Whatever the case may be, the City of Port Alberni wants your help in shaping the future of cycling.
“We’d like people with any interest in cycling or not to come out and learn more about cycling,” said city engineer Guy Cicon.
“You don’t have to be a cyclist to be interested in the event.”
The city, in partnership with Cycle Alberni, has already hosted a consultation session with cyclists within the community to begin to map out priorities.
That meeting, which was held at Char’s Landing in mid-January, had Cicon and engineering tech Eric Bruvall lay out options for cycling routes and bike lane design.
“What we’re trying to achieve now is a presence. Any presence that we can achieve right now is just going to lay the groundwork for more,” Cicon told the group of cyclists then.
“We do a small piece of infrastructure now, prove that it will be used, get the proper ridership counts and then in a few years go back to the province and ask for more money.”
Last year, the province doled out close to $12 million to fund cycling infrastructure as part of its BikeBC program.
This year, Cicon wants some of that money to come to Port Alberni.
He’s asking city council to pitch in $50,000 as matching funding against the BikeBC funding.

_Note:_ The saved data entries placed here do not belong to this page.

(* ===== verification/NativeRunner.v ===== *)
(** * A test in the worker (lib/TestFrameworks/NativeTestRunner.cpp within
    lib/Sandbox/ProcessSandbox.cpp)

    Toolchain.v has the calls a test consists of, Sandbox.v a worker that
    writes and ends somehow.  Here the worker runs the test: what it writes and
    how it ends follow from what the code called does, and the verdict of the
    sandbox is told in terms of the test.  What native code does is a parameter. *)

From stdpp Require Import base list strings gmap.
From Stdlib Require Import ZArith Lia Bool Ascii.
From S2P Require Import Prelude StdContainers StringFacts Diagnostics IR SourceLocation MutationPoint Reachable.
From S2P Require Import CallTree Instrumentation Bitcode MutantExecution Sandbox Toolchain.

(** How a call of native code ends. *)
Inductive CallEffect :=
  | CallReturns (value : Z)
  | CallExits (code : Z)
  | CallRaises (signal : Z)
  | CallLoops.

(** The code: what a call prints before it ends, the destructors it registers
    through [__cxa_atexit], and its end; what an error message of mull looks like
    on the worker's output. *)
Record NativeCode := mkNativeCode {
  prints : NativeCall -> list (Stream * ascii);
  registers : NativeCall -> list (Z * Z);
  effect : NativeCall -> CallEffect;
  reported : string -> list (Stream * ascii)
}.

(** What the runner does next: a call, or giving up on a function it has no
    pointer for ([Diagnostics::error] ends the process with 1). *)
Inductive RunnerStep :=
  | Calls (call : NativeCall)
  | Missing (functionName : string).

Section Worker.
Context `{Mangler} (code : NativeCode) (jit : JITEngine).

Definition step_for (functionName : string) (call : Z -> NativeCall) : RunnerStep :=
  let pointer := getSymbol jit functionName in
  if Z.eqb pointer 0 then Missing functionName else Calls (call pointer).

Definition missing_message (functionName : string) : string := "Can not find a pointer to the function: " +:+ functionName.

Definition step_prints (s : RunnerStep) : list (Stream * ascii) :=
  match s with Calls c => prints code c | Missing name => reported code (missing_message name) end.

Definition step_registers (s : RunnerStep) : list (Z * Z) :=
  match s with Calls c => registers code c | Missing _ => [] end.

(** The process ends at this step, or goes on with a value. *)
Definition step_effect (s : RunnerStep) : Ending + Z :=
  match s with
  | Missing _ => inl (Exits 1)
  | Calls c =>
      match effect code c with
      | CallReturns value => inr value
      | CallExits code => inl (Exits code)
      | CallRaises signal => inl (Raises signal)
      | CallLoops => inl NeverEnds
      end
  end.

(** Steps one after the other: what was printed, the destructors registered, and
    the end or the last value. *)
Fixpoint perform (steps : list RunnerStep) (printed : list (Stream * ascii)) (registered : list (Z * Z)) (value : Z)
    : list (Stream * ascii) * list (Z * Z) * (Ending + Z) :=
  match steps with
  | [] => (printed, registered, inr value)
  | s :: steps =>
      let printed := printed ++ step_prints s in
      let registered := registered ++ step_registers s in
      match step_effect s with
      | inl e => (printed, registered, inl e)
      | inr value => perform steps printed registered value
      end
  end.

(** The static constructors, then the driver function of the test. *)
Definition program_steps (constructors : list string) (test : Test) : list RunnerStep :=
  map (fun name => step_for (getNameWithPrefix name) CallConstructor) constructors ++
  [step_for (getNameWithPrefix (driverFunctionName test))
     (fun pointer => CallMain pointer (Z.of_nat (length (argv_of test))) (argv_of test))].

Definition destructor_steps (registered : list (Z * Z)) : list RunnerStep :=
  map (fun p => Calls (CallDestructor p.1 p.2)) registered.

Definition status_of_exit (exitStatus : Z) : ExecutionStatus := if Z.eqb exitStatus 0 then Passed else Failed.

(** [NativeTestRunner::runTest] as the function a sandbox runs. *)
Definition worker_runs (constructors : list string) (test : Test) : Behaviour :=
  match perform (program_steps constructors test) [] [] 0 with
  | (printed, _, inl e) => mkBehaviour printed e
  | (printed, registered, inr exitStatus) =>
      match perform (destructor_steps registered) printed [] exitStatus with
      | (printed, _, inl e) => mkBehaviour printed e
      | (printed, _, inr _) => mkBehaviour printed (Returns (status_of_exit exitStatus))
      end
  end.
End Worker.

(** ** Steps that return *)
Section Steps.
Context (code : NativeCode).

Definition returns (s : RunnerStep) : Prop := exists value, step_effect code s = inr value.

(** The first step that ends the process. *)
Definition stops (steps : list RunnerStep) (e : Ending) : Prop :=
  exists before s after, steps = before ++ s :: after /\ Forall returns before /\ step_effect code s = inl e.

Definition last_value (steps : list RunnerStep) (value : Z) : Z :=
  match last steps with Some s => match step_effect code s with inr v => v | inl _ => value end | None => value end.

Lemma perform_spec steps printed registered value :
  (Forall returns steps /\
     perform code steps printed registered value =
       (printed ++ concat (map (step_prints code) steps), registered ++ concat (map (step_registers code) steps),
        inr (last_value steps value))) \/
  (exists before s after e, steps = before ++ s :: after /\ Forall returns before /\ step_effect code s = inl e /\
     (perform code steps printed registered value).2 = inl e /\
     (perform code steps printed registered value).1.1 = printed ++ concat (map (step_prints code) (before ++ [s]))).
Proof.
  revert printed registered value. induction steps as [|s steps IH]; intros printed registered value; cbn [perform].
  - left. split; [constructor|]. cbn. by rewrite !app_nil_r.
  - destruct (step_effect code s) as [e|v] eqn:Hs.
    + right. exists [], s, steps, e. cbn. rewrite !app_nil_r. done.
    + assert (Hret : returns s) by (by exists v).
      destruct (IH (printed ++ step_prints code s) (registered ++ step_registers code s) v)
        as [[Hall Heq]|(before & x & after & e & -> & Hb & Hx & H2 & H1)].
      * left. split; [by constructor|]. rewrite Heq. cbn [map concat]. rewrite !app_assoc. do 2 f_equal.
        unfold last_value. destruct steps as [|s' steps]; [cbn; by rewrite Hs|]. rewrite last_cons_cons.
        destruct (last (s' :: steps)) eqn:Hl; [|by apply last_None in Hl].
        apply last_Some_elem_of in Hl. rewrite Forall_forall in Hall. by destruct (Hall _ Hl) as [w ->].
      * right. exists (s :: before), x, after, e. split; [done|]. split; [by constructor|]. split; [done|]. split; [exact H2|].
        rewrite H1. cbn [app map concat]. by rewrite <-!app_assoc.
Qed.

Lemma stops_not_returns steps e : stops steps e -> ~ Forall returns steps.
Proof.
  intros (before & s & after & -> & _ & Hs) [_ [[v Hv] _]%Forall_cons]%Forall_app. congruence.
Qed.

Lemma stops_unique steps e1 e2 : stops steps e1 -> stops steps e2 -> e1 = e2.
Proof.
  intros (b1 & s1 & a1 & -> & H1 & E1) (b2 & s2 & a2 & Heq & H2 & E2).
  revert b2 Heq H2. induction b1 as [|x b1 IH]; intros [|y b2] Heq H2; cbn in Heq; simplify_eq.
  - congruence.
  - apply Forall_cons in H2 as [[v Hv] _]. congruence.
  - apply Forall_cons in H1 as [[v Hv] _]. congruence.
  - apply Forall_cons in H1 as [_ H1]. apply Forall_cons in H2 as [_ H2]. by apply (IH H1 b2).
Qed.
End Steps.

(** ** The verdict *)

(** A result reports a time-out or how the worker ended by itself. *)
Lemma run_status capacity (shouldCapture : bool) timeout b r :
  (0 < timeout)%Z -> ForkTimerSandbox_run capacity shouldCapture (handle_timeout timeout) b r ->
  status r = Timedout \/ natural_status (ending b) = Some (status r).
Proof.
  intros Htime. rewrite handle_timeout_positive by done. intros [w shared pipe out err o e time Hrun _ _ _ _]. cbn [status].
  destruct (reachable_worker_at _ _ _ _ _ Hrun) as (dn & todo & _ & _ & _ & [[_ Hend]| ->]); [right|left; apply worker_status_timeout].
  by apply natural_status_end in Hend.
Qed.

(** A worker whose time is not limited by what it writes ends by itself. *)
Section Verdict.
Context `{Mangler} (code : NativeCode) (jit : JITEngine) (constructors : list string) (test : Test).

Definition program : list RunnerStep := program_steps jit constructors test.

(** All that is called when nothing ends the process before. *)
Definition test_steps : list RunnerStep :=
  program ++ destructor_steps (concat (map (step_registers code) program)).

(** What the driver function returned. *)
Definition exit_status : Z := last_value code program 0.

Lemma test_ends :
  (Forall (returns code) test_steps /\
     ending (worker_runs code jit constructors test) = Returns (status_of_exit exit_status) /\
     writes (worker_runs code jit constructors test) = concat (map (step_prints code) test_steps)) \/
  (exists before s after e, test_steps = before ++ s :: after /\ Forall (returns code) before /\ step_effect code s = inl e /\
     ending (worker_runs code jit constructors test) = e /\
     writes (worker_runs code jit constructors test) = concat (map (step_prints code) (before ++ [s]))).
Proof.
  unfold worker_runs, test_steps. fold program.
  destruct (perform_spec code program [] [] 0) as [[Hall Heq]|(before & s & after & e & Hp & Hb & Hs & H2 & H1)].
  - rewrite Heq. cbn [app].
    set (ds := destructor_steps (concat (map (step_registers code) program))).
    destruct (perform_spec code ds (concat (map (step_prints code) program)) [] exit_status)
      as [[Hall2 Heq2]|(before & s & after & e & Hp & Hb & Hs & H2 & H1)].
    + left. fold exit_status. rewrite Heq2. split; [by apply Forall_app|]. split; [done|]. cbn [writes]. by rewrite map_app, concat_app.
    + right. exists (program ++ before), s, after, e. rewrite Hp. split; [by rewrite <-app_assoc|]. split; [by apply Forall_app|].
      split; [done|]. fold exit_status. rewrite Hp in H1, H2.
      destruct (perform code (before ++ s :: after) _ [] exit_status) as [[printed registered] res]. cbn in H1, H2. subst res printed.
      split; [done|]. cbn [writes]. by rewrite <-app_assoc, !map_app, !concat_app.
  - right. exists before, s, (after ++ destructor_steps (concat (map (step_registers code) program))), e.
    destruct (perform code program [] [] 0) as [[printed registered] res]. cbn in H1, H2. subst res printed.
    split; [rewrite Hp at 1; by rewrite <-app_assoc|]. done.
Qed.

(** C9: what the verdict on a test says of the test.  Run in the sandbox, a test is
    reported as [Failed] exactly when everything called returned and the driver
    function did not return 0; as [Passed] when it did return 0, but also when
    anything called ended the process with a code that is 0 in eight bits, whatever
    had been checked by then; as [Crashed] when a call raised a signal, as
    [AbnormalExit] when one ended the process with another code (mull itself does,
    with 1, on a function it cannot find); else as [Timedout], which is what is left
    for a call that does not end.  Some run always ends. *)
Theorem test_verdict capacity (shouldCapture : bool) timeout r :
  (0 < timeout)%Z ->
  ForkTimerSandbox_run capacity shouldCapture (handle_timeout timeout) (worker_runs code jit constructors test) r ->
  (status r = Failed <-> status r <> Timedout /\ Forall (returns code) test_steps /\ exit_status <> 0%Z) /\
  (status r = Passed <-> status r <> Timedout /\
     (Forall (returns code) test_steps /\ exit_status = 0%Z \/
      exists code_, stops code test_steps (Exits code_) /\ (code_ mod 256 = 0)%Z)) /\
  (status r = Crashed <-> status r <> Timedout /\ exists signal, stops code test_steps (Raises signal)) /\
  (status r = AbnormalExit <-> status r <> Timedout /\
     exists code_, stops code test_steps (Exits code_) /\ (code_ mod 256 <> 0)%Z) /\
  (stops code test_steps NeverEnds -> status r = Timedout).
Proof.
  intros Htime Hrun. pose proof (run_status _ _ _ _ _ Htime Hrun) as Hst.
  destruct (decide (status r = Timedout)) as [Ht|Hnt].
  { rewrite Ht. repeat split; try done; by intros []. }
  destruct Hst as [|Hst]; [done|].
  destruct test_ends as [(Hall & He & _)|(before & s & after & e & Hsteps & Hb & Hs & He & _)]; rewrite He in Hst.
  - assert (Hno : forall e, ~ stops code test_steps e) by (intros e Hstop; by apply (stops_not_returns _ _ _ Hstop)).
    unfold status_of_exit in Hst. destruct (Z.eqb_spec exit_status 0); cbn in Hst; injection Hst as Hst; rewrite <-Hst in *;
      naive_solver.
  - assert (Hstop : stops code test_steps e) by (by exists before, s, after).
    assert (Hnr : ~ Forall (returns code) test_steps) by (by apply (stops_not_returns _ _ e)).
    assert (Huniq : forall e', stops code test_steps e' -> e' = e) by (intros e' He'; by apply (stops_unique code test_steps)).
    destruct e as [status0|code_|signal|]; cbn in Hst.
    + exfalso. destruct s as [c|name]; cbn in Hs; [destruct (effect code c)|]; discriminate Hs.
    + injection Hst as Hst. unfold MullTimeoutCode, MullExitCode in Hst.
      destruct (Z.eqb_spec (code_ mod 256) 239); [congruence|]. destruct (Z.eqb_spec (code_ mod 256) 0) as [Hz|Hz];
        rewrite <-Hst in *; (repeat split; intros; try done); naive_solver.
    + injection Hst as Hst. rewrite <-Hst in *. (repeat split; intros; try done); naive_solver.
    + done.
Qed.
End Verdict.

(** A program with a constructor whose test leaves by [exit(256)] in the driver. *)
Definition sample_code : NativeCode := mkNativeCode
  (fun call => match call with CallMain _ _ _ => [(Stdout, "!"%char)] | _ => [] end)
  (fun call => match call with CallConstructor _ => [(1, 2)%Z] | _ => [] end)
  (fun call => match call with CallMain _ _ _ => CallExits 256 | _ => CallReturns 0 end)
  (fun _ => []).

Definition sample_loaded : JITEngine := mkJIT {["init" := 32%Z; "main" := 64%Z]}.

Definition sample_exiting_test : Test := newTest "t" "mull" "main" [] None.

Lemma sample_exits :
  exists r, ForkTimerSandbox_run 8 true (handle_timeout 30) (worker_runs sample_code sample_loaded ["init"] sample_exiting_test) r /\
    status r <> Timedout.
Proof.
  eexists. split; [apply (sandbox_result _ _ _ _ (exited 256) Invalid (put (fun _ => "") Stdout "!"%char)
    (ReadBytes "!" ReadEOF) ReadEOF "!" "" 0)|done].
  - eapply rtc_l; [apply step_write; [done|vm_compute; lia]|]. apply rtc_once, step_exit. reflexivity.
  - apply (delivers_bytes "!" "" ReadEOF); [cbn; lia|constructor].
  - constructor.
  - reflexivity.
  - reflexivity.
Defined.

Lemma test_verdict_witness :
  exists r, ForkTimerSandbox_run 8 true (handle_timeout 30)
      (worker_runs sample_code sample_loaded ["init"] sample_exiting_test) r /\
    status r = Passed.
Proof.
  destruct sample_exits as (r & Hrun & Hnt). exists r. split; [exact Hrun|].
  apply (proj1 (proj2 (test_verdict sample_code sample_loaded ["init"] sample_exiting_test 8 true 30 r eq_refl Hrun))).
  split; [exact Hnt|]. right. exists 256%Z. split; [|reflexivity].
  exists [Calls (CallConstructor 32)], (Calls (CallMain 64 1 ["mull"])), [Calls (CallDestructor 1 2)].
  split; [reflexivity|]. split; [|reflexivity]. constructor; [by exists 0%Z|constructor].
Defined.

“I think that’s the best strategy because getting a few routes established is going to normalize it in everybody’s minds, that bikes are a form of transportation and get them used to sharing the road,” said Bill Brown, an avid Port Alberni cyclist.
Sharing the road is exactly what Cicon’s initial bike lane proposal is.
“Cycling is an important element in the community’s active transportation planning and bike lanes indicate the shared nature of the road right-of- way,” he said.
For John Mayba, who’s been cycling in Port Alberni for decades, getting a presence is key.
“I think that the biggest initial reason for doing it is to create more of an awareness,” he said. That awareness comes in two parts.
“For the cyclists, that there are places that they can look at cycling safety. For the rest of the residents, including the drivers, that there are going to be cyclists on the road and that cyclists have a place on the road in this community.”
Carving out that space for cyclists on the road is what Cicon is proposing to do.
He’s looking at two different options: bike lanes separated from the car lanes by lines of paint or shared bike lanes designated by arrows (“sharrows”).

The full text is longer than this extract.